Manhattan BP Wants To Raze FDR Drive South of Brooklyn Bridge
It's a great idea, but will highway-obsessed officials bite?
A newly revived dream of tearing down the FDR viaduct south of the Brooklyn Bridge and turning it into a waterfront bike and pedestrian oasis must overcome state and federal bureaucrats who have often been unwilling to remove awful urban highways.
Borough President Mark Levine said on Wednesday that he hopes to get federal support for the ambitious plan to remove the underused section of elevated highway between the bridge and the Battery Park underpass, but realizes that he faces a long road to, well, tear down a road.
“There’ll be many legal, environmental, obviously financial, jurisdictional questions that we’ll have to work through, but ... we’re confident that if we can get the infusion of resources from U.S. DOT, we’ll be off and running,” Levine told reporters at a press conference at the Seaport.
The beep wants Mayor Adams to apply for a federal Reconnecting Communities and Neighborhoods grant before the Sept. 28 deadline. The Biden bucks previously funded a $2-million study of capping the Cross-Bronx Expressway.
Reconnecting Communities is a pool of just $1 billion over five years for projects across the entire country, but Levine hoped some of that funding could get the ball rolling by paying for design and engineering for the FDR revamp.
“It will help fund exactly this kind of project, we’re a perfect candidate for Reconnecting Communities,” he said.
Levine pointed out that this kind of highway teardown has already been done on the West Side Highway in the 1970s and '80s — but part of that roadway had to collapse first before officials transformed it into the boulevard of today.
A better comparison might be Seattle's Alaskan Way Viaduct, a double-decker highway carrying 90,000 vehicles a day that Emerald City officials tore down in 2019.
The possibilities are endless for how to better use public space formerly earmarked for private automobiles, as became clear when Seoul removed its Cheonggyecheon Highway in the early 2000s and replaced it with a waterfront park.
The portion of the FDR south of the Brooklyn Bridge carries an average 51,000 vehicles a day, about one-third of the 137,000 daily cars further north on the highway, according to State Department of Transportation traffic counts from 2019.
The downtown section was the last link of the peripheral East Side highway and opened to traffic in 1954, and Levine's predecessor borough president at the time, Hulan Jack, praised it as "an achievement of vision and progress," which would relieve congestion — a classic misconception of mid-century urban planners, disproven by the phenomenon of induced demand where drivers soon fill up new roadways.
Unfortunately that mindset is still alive and well in New York City government, where Department of Transportation officials are considering re-widening the Brooklyn-Queens Expressway cantilever at the Brooklyn waterfront in the hopes of relieving congestion on nearby neighborhood streets.
The city did float the idea of eliminating the underused stretch of the FDR back in 2021 as part of its coastal resiliency project for the lower Manhattan coastline.
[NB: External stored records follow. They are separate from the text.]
(* ===== verification/NativeCommand.v ===== *)
(** * Native processes (internal/postgres/command.go)

    [runNative] owns a tool and everything it forks: a process group of its own, bounded output, and no return before the group is
    killed and reaped.  The kernel and the tool answer anything. *)

From S2P Require Import Prelude GoStrings Errors Prog ProgRules.

(** ** Bounded output *)
Record commandOutput := mkOutput { out_data : string; out_exceeded : bool }.
Definition no_output : commandOutput := mkOutput "" false.
Definition outputLimit : Z := Z.shiftl 1 20.
Definition Write (b : commandOutput) (p : string) : commandOutput :=
  let remaining := outputLimit - len (out_data b) in
  if remaining <? len p then mkOutput (out_data b +:+ slice 0 (Z.to_nat remaining) p) true else mkOutput (out_data b +:+ p) (out_exceeded b).

(** ** Processes *)
Inductive wait_result := Reaped | WaitInterrupted | NoChild | WaitFailed.
#[export] Instance wait_result_eq_dec : EqDecision wait_result.
Proof. solve_decision. Defined.
Inductive child : Type -> Type :=
(** the process became a subreaper, once *)
| Subreaper : child bool
| WorkspaceLock : child bool
(** a new process group: the executable, its arguments and environment, and whether it inherits the workspace lock *)
| Start (executable : string) (args env : list string) (lock : bool) : child (option Z)
(** what the tool wrote to its two streams before [Wait] returned, write by write, and whether [Wait] failed *)
| Wait (pid : Z) : child (list string * list string * bool)
| KillGroup (pid : Z) : child ()
| Wait4 (pid : Z) : child wait_result
| CtxDone : child bool.
Abbreviation nprog := (Prog.prog child).
Abbreviation ntrace := (list (Prog.action child)).

(** The reaping loop; [None] when the children are not all reaped after [fuel] turns. *)
Fixpoint reap (fuel : nat) (pid : Z) : nprog (option bool) :=
  match fuel with
  | O => Ret None
  | S fuel =>
      let! w := call (Wait4 pid) in
      match w with
      | Reaped | WaitInterrupted => reap fuel pid
      | NoChild => Ret (Some true)
      | WaitFailed => Ret (Some false)
      end
  end.
Definition runNative (fuel : nat) (env : list string) (executable : string) (args : list string) : nprog (option (res string)) :=
  let! owner := call Subreaper in
  if negb owner then Ret (Some (Err ErrOther)) else
  let! lock := call WorkspaceLock in
  let! started := call (Start executable args env lock) in
  match started with
  | None => Ret (Some (Err ErrOther))
  | Some pid =>
      let! (stdout, stderr, failed) := call (Wait pid) in
      let out := foldl Write no_output stdout in
      let diagnostic := foldl Write no_output stderr in
      let! _ := call (KillGroup pid) in
      let! reaped := reap fuel pid in
      match reaped with
      | None => Ret None
      | Some false => Ret (Some (Err ErrOther))
      | Some true =>
          let! ended := call CtxDone in
          (* a stream over its limit cancels the context *)
          if ended || out_exceeded out || out_exceeded diagnostic then Ret (Some (Err ErrContext)) else
          if failed || negb (len (out_data diagnostic) =? 0) then Ret (Some (Err ErrOther)) else Ret (Some (Ok (out_data out)))
      end
  end.

(** ** What the streams keep *)
Definition concat_writes (l : list string) : string := foldl String.append "" l.
Lemma substring_0_append n a b :
  String.substring 0 n (a +:+ b) = if (n <=? String.length a)%nat then String.substring 0 n a else a +:+ String.substring 0 (n - String.length a) b.
Proof.
  revert n. induction a as [|x a IH]; intros [|n]; try done; [by destruct b|]. change (String x a +:+ b) with (String x (a +:+ b)).
  cbn [String.substring String.length]. rewrite IH. cbn [Nat.leb Nat.sub]. by destruct (n <=? String.length a)%nat.
Qed.
Lemma substring_short n s : (String.length s <= n)%nat -> String.substring 0 n s = s.
Proof. revert n. induction s as [|x s IH]; intros [|n] H; cbn in *; try done; [lia|]. f_equal. apply IH. lia. Qed.
Lemma substring_length n s : (n <= String.length s)%nat -> String.length (String.substring 0 n s) = n.
Proof. revert n. induction s as [|x s IH]; intros [|n] H; cbn in *; try done; [lia|]. f_equal. apply IH. lia. Qed.
Lemma length_append_nat a b : String.length (a +:+ b) = (String.length a + String.length b)%nat.
Proof. induction a as [|x a IH]; [done|]. change (String x a +:+ b) with (String x (a +:+ b)). cbn. by rewrite IH. Qed.
Lemma append_empty (a : string) : a +:+ "" = a.
Proof. induction a as [|x a IH]; [done|]. change (String x a +:+ "") with (String x (a +:+ "")). by rewrite IH. Qed.
(** A stream keeps exactly the first MiB of what was written, however it was split into writes, and knows whether there was more. *)
Theorem output_prefix l : foldl Write no_output l = mkOutput (String.substring 0 (Z.to_nat outputLimit) (concat_writes l)) (outputLimit <? len (concat_writes l)).
Proof.
  unfold concat_writes. induction l as [|p l IH] using rev_ind; [done|]. rewrite !foldl_app. cbn [foldl]. rewrite IH. set (c := foldl String.append "" l).
  change (String.append c p) with (c +:+ p). unfold Write, slice, len. cbn [out_data out_exceeded]. rewrite length_append_nat, substring_0_append.
  change outputLimit with 1048576. set (L := 1048576) in *. assert (Z.of_nat (Z.to_nat L) = L) as HL by (unfold L; lia). clearbody L.
  destruct (decide (String.length c <= Z.to_nat L)%nat) as [Hc|Hc].
  - rewrite (substring_short _ c) by done. destruct (L - Z.of_nat (String.length c) <? Z.of_nat (String.length p)) eqn:E.
    + apply Z.ltb_lt in E. rewrite (proj2 (Z.ltb_lt _ _)) by lia. f_equal. destruct (Z.to_nat L <=? String.length c)%nat eqn:El.
      * apply Nat.leb_le in El. replace (Z.to_nat (L - Z.of_nat (String.length c)) - 0)%nat with 0%nat by lia. destruct p; apply append_empty.
      * f_equal. f_equal. lia.
    + apply Z.ltb_ge in E. rewrite !(proj2 (Z.ltb_ge _ _)) by lia. f_equal. destruct (Z.to_nat L <=? String.length c)%nat eqn:El.
      * apply Nat.leb_le in El. destruct p; [apply append_empty|cbn in E; lia].
      * f_equal. symmetry. apply substring_short. apply Nat.leb_gt in El. lia.
  - rewrite substring_length by lia. replace (L - Z.of_nat (Z.to_nat L)) with 0 by lia. rewrite (proj2 (Nat.leb_le (Z.to_nat L) (String.length c))) by lia.
    rewrite !(proj2 (Z.ltb_lt L _)) by lia. destruct (0 <? Z.of_nat (String.length p)) eqn:E.
    + f_equal. destruct p; apply append_empty.
    + apply Z.ltb_ge in E. destruct p; [|cbn in E; lia]. f_equal. apply append_empty.
Qed.

(** ** Nothing of a tool survives its run *)
Lemma reap_wp fuel pid tr : wp anything (fun tr' x => extends tr tr' /\ (x = Some true -> Act (Wait4 pid) NoChild ∈ tr'))
  (reap fuel pid) tr.
Proof.
  revert tr. induction fuel as [|fuel IH]; intros tr; cbn [reap]; [split; [apply extends_refl|done]|]. apply wp_call; [done|].
  assert (forall w, extends tr (Act (Wait4 pid) w :: tr)) as He by (intros; apply extends_cons).
  intros w. destruct w; try (eapply wp_mono; [|apply IH]; intros tr' x [H1 H2]; split; [eapply extends_trans; [apply He|exact H1]|exact H2]).
  - split; [apply He|]. intros _. by left.
  - split; [apply He|done].
Qed.
Definition clean (l : list string) : Prop := concat_writes l = "".
(** A tool's output is used only when the tool exited cleanly, wrote nothing to its error stream and at most a MiB to its output, which is
    used whole; by then its group was killed and the kernel has no child of it left. *)
Theorem tool_output_whole fuel env executable args tr data : runs (runNative fuel env executable args) [] tr (Some (Ok data)) ->
  exists pid lock stdout stderr, Act (Start executable args env lock) (Some pid) ∈ tr /\ Act (Wait pid) (stdout, stderr, false) ∈ tr
  /\ data = concat_writes stdout /\ len data <= outputLimit /\ clean stderr /\ Act (KillGroup pid) tt ∈ tr /\ Act (Wait4 pid) NoChild ∈ tr.
Proof.
  intros Hr. refine (wp_runs anything (fun tr x => forall data, x = Some (Ok data) -> exists pid lock stdout stderr,
    Act (Start executable args env lock) (Some pid) ∈ tr /\ Act (Wait pid) (stdout, stderr, false) ∈ tr
    /\ data = concat_writes stdout /\ len data <= outputLimit /\ clean stderr /\ Act (KillGroup pid) tt ∈ tr /\ Act (Wait4 pid) NoChild ∈ tr) _ _ _ _ _ Hr data eq_refl).
  clear Hr tr data. unfold runNative. apply wp_call; [done|]. intros owner. wp_if as Eo; [done|]. apply wp_call; [done|]. intros lock. apply wp_call; [done|].
  intros [pid|]; [|done]. apply wp_call; [done|]. intros [[stdout stderr] failed]. cbv zeta. apply wp_call; [done|]. intros [].
  apply wp_bind. eapply wp_mono; [|apply reap_wp]. intros tr [[|]|] [He Hw]; [|done..]. apply wp_call; [done|]. intros ended. rewrite !output_prefix. cbn [out_data out_exceeded].
  wp_if as E1; [done|]. bool_split. wp_if as E2; [done|]. bool_split. intros data [= <-]. exists pid, lock, stdout, stderr.
  repeat match goal with H : (_ <? _) = false |- _ => apply Z.ltb_ge in H end.
  assert (Hin : forall x, x ∈ Act (KillGroup pid) tt :: Act (Wait pid) (stdout, stderr, failed) :: Act (Start executable args env lock) (Some pid) ::
    Act WorkspaceLock lock :: [Act Subreaper owner] -> x ∈ Act CtxDone ended :: tr) by (intros x Hx; right; by eapply extends_elem).
  rewrite substring_short in * by (unfold len in *; change outputLimit with 1048576 in *; lia).
  split_and!; try done; try (apply Hin; set_solver).
  - unfold clean, len in *. by destruct (concat_writes stderr).
  - right. by apply Hw.
Qed.
(** The process that a call started. *)
Definition started_by (x : Prog.action child) : option Z :=
  match x with Act e x => match e in child X return X -> option Z with Start _ _ _ _ => fun p => p | _ => fun _ => None end x end.
(** A call that returns has either started nothing, or killed the group it started and returns only after the kernel reported that no child of the
    group is left, or else with an error. *)
Theorem tool_group_reaped fuel env executable args tr r : runs (runNative fuel env executable args) [] tr (Some r) ->
  omap started_by tr = [] \/ exists p, p ∈ omap started_by tr /\ Act (KillGroup p) tt ∈ tr /\ (Act (Wait4 p) NoChild ∈ tr \/ r = Err ErrOther).
Proof.
  intros Hr. refine (wp_runs anything (fun tr x => forall r, x = Some r ->
    omap started_by tr = [] \/ exists p, p ∈ omap started_by tr /\ Act (KillGroup p) tt ∈ tr /\ (Act (Wait4 p) NoChild ∈ tr \/ r = Err ErrOther)) _ _ _ _ _ Hr r eq_refl).
  clear Hr tr r. unfold runNative. apply wp_call; [done|]. intros owner. wp_if as Eo; [intros r _; by left|]. apply wp_call; [done|]. intros lock. apply wp_call; [done|].
  intros [pid|]; [|intros r _; by left]. apply wp_call; [done|]. intros [[stdout stderr] failed]. cbv zeta. apply wp_call; [done|]. intros [].
  apply wp_bind. eapply wp_mono; [|apply reap_wp]. set (tr0 := _ :: _). intros tr reaped [He Hw].
  assert (Hs : forall tr', extends tr tr' -> pid ∈ omap started_by tr' /\ Act (KillGroup pid) tt ∈ tr').
  { intros tr' He'. assert (extends tr0 tr') as H by (eapply extends_trans; [exact He|exact He']). split; [|eapply extends_elem; [exact H|by left]].
    apply list_elem_of_omap. exists (Act (Start executable args env lock) (Some pid)). split; [|done]. eapply extends_elem; [exact H|]. right. right. by left. }
  destruct reaped as [[|]|]; [| |done].
  - apply wp_call; [done|]. intros ended. assert (extends tr (Act CtxDone ended :: tr)) as Hx by apply extends_cons. destruct (Hs _ Hx) as [H1 H2].
    assert (Hend : forall r : res string, omap started_by (Act CtxDone ended :: tr) = [] \/ exists p, p ∈ omap started_by (Act CtxDone ended :: tr)
      /\ Act (KillGroup p) tt ∈ Act CtxDone ended :: tr /\ (Act (Wait4 p) NoChild ∈ Act CtxDone ended :: tr \/ r = Err ErrOther)).
    { intros r. right. exists pid. split; [exact H1|]. split; [exact H2|]. left. right. by apply Hw. }
    wp_if as E1; [intros r _; apply Hend|]. wp_if as E2; intros r _; apply Hend.
  - intros r [= <-]. destruct (Hs _ (extends_refl tr)) as [H1 H2]. right. exists pid. split; [exact H1|]. split; [exact H2|]. by right.
Qed.
(** The reaping loop ends: a group has finitely many processes, each is reported once, and an interruption is retried; after the last answer the kernel
    reports that no child is left. *)
Definition kernel : Prog.handler (E := child) (list bool) := fun X e s =>
  match e in child X return X * list bool with
  | Wait4 _ => match s with true :: s => (Reaped, s) | false :: s => (WaitInterrupted, s) | [] => (NoChild, []) end
  | Subreaper => (true, s) | WorkspaceLock => (true, s) | Start _ _ _ _ => (Some 7, s) | Wait _ => ((["a"; "b"], [], false), s)
  | KillGroup _ => (tt, s) | CtxDone => (false, s)
  end.
Theorem reap_terminates pid s fuel : (length s < fuel)%nat -> (run kernel (reap fuel pid) s).1 = Some true.
Proof.
  revert s. induction fuel as [|fuel IH]; intros s H; [lia|]. cbn [reap]. destruct s as [|[] s]; cbn; [done|..]; apply IH; cbn in H; lia.
Qed.
Example tool_runs : (run kernel (runNative 4 [] "/usr/bin/psql" ["-c"]) [true; false; true]).1 = Some (Ok "ab").
Proof. vm_compute. reflexivity. Qed.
The Economic Development Corporation presented such a proposal two years ago, saying it would “further integrate the city with the waterfront” as part of the city’s $7-billion plans to shore up the low-lying southeastern coast of Manhattan.
The Robert Moses-era highway is not just an eyesore, it also stood in the way of EDC’s plans to protect the shore, according to a 2019 study where officials described the FDR as a “significant constraint” for any project since any new construction cannot touch the viaduct’s columns or foundations.
The designs didn’t make it into the city's final master plan, but EDC official told the news outlet The City in 2021 that its designs allowed for an FDR teardown “if at some future date someone decides that the FDR Drive doesn’t need to be there anymore as a piece of infrastructure.”
Levine’s office dug up EDC’s old renderings for his push for a highway-free downtown waterfront. City Hall is reviewing the proposal, said spokesman Charles Lutvak, adding that since this portion of the highway is state-owned, the New York State DOT would need to get on board, too.
The state, however, has a history of rejecting pleas from local officials to rethink urban highways it controls. State DOT officials snubbed calls to reimagine its sections of the BQE, and threw cold water on Levine's call for removing a vehicle lane of the West Side Highway for bikes.
This comes at a time when officials should be making room for people outside of cars in the lead up to congestion pricing, which is slated to reduce the number of cars entering Lower Manhattan.
But there's one complication: the FDR is one of the few roads exempt from the toll below 60th Street, so drivers heading into Manhattan can drive uptown with out entering the congestion zone.
“This is going to be very complicated,” admitted state Sen. Brian Kavanagh. “We will work with the borough president, with the transportation officials at the city, state and federal level, but it’s great that we are setting the table today.”
State DOT and U.S. DOT did not immediately provide comment.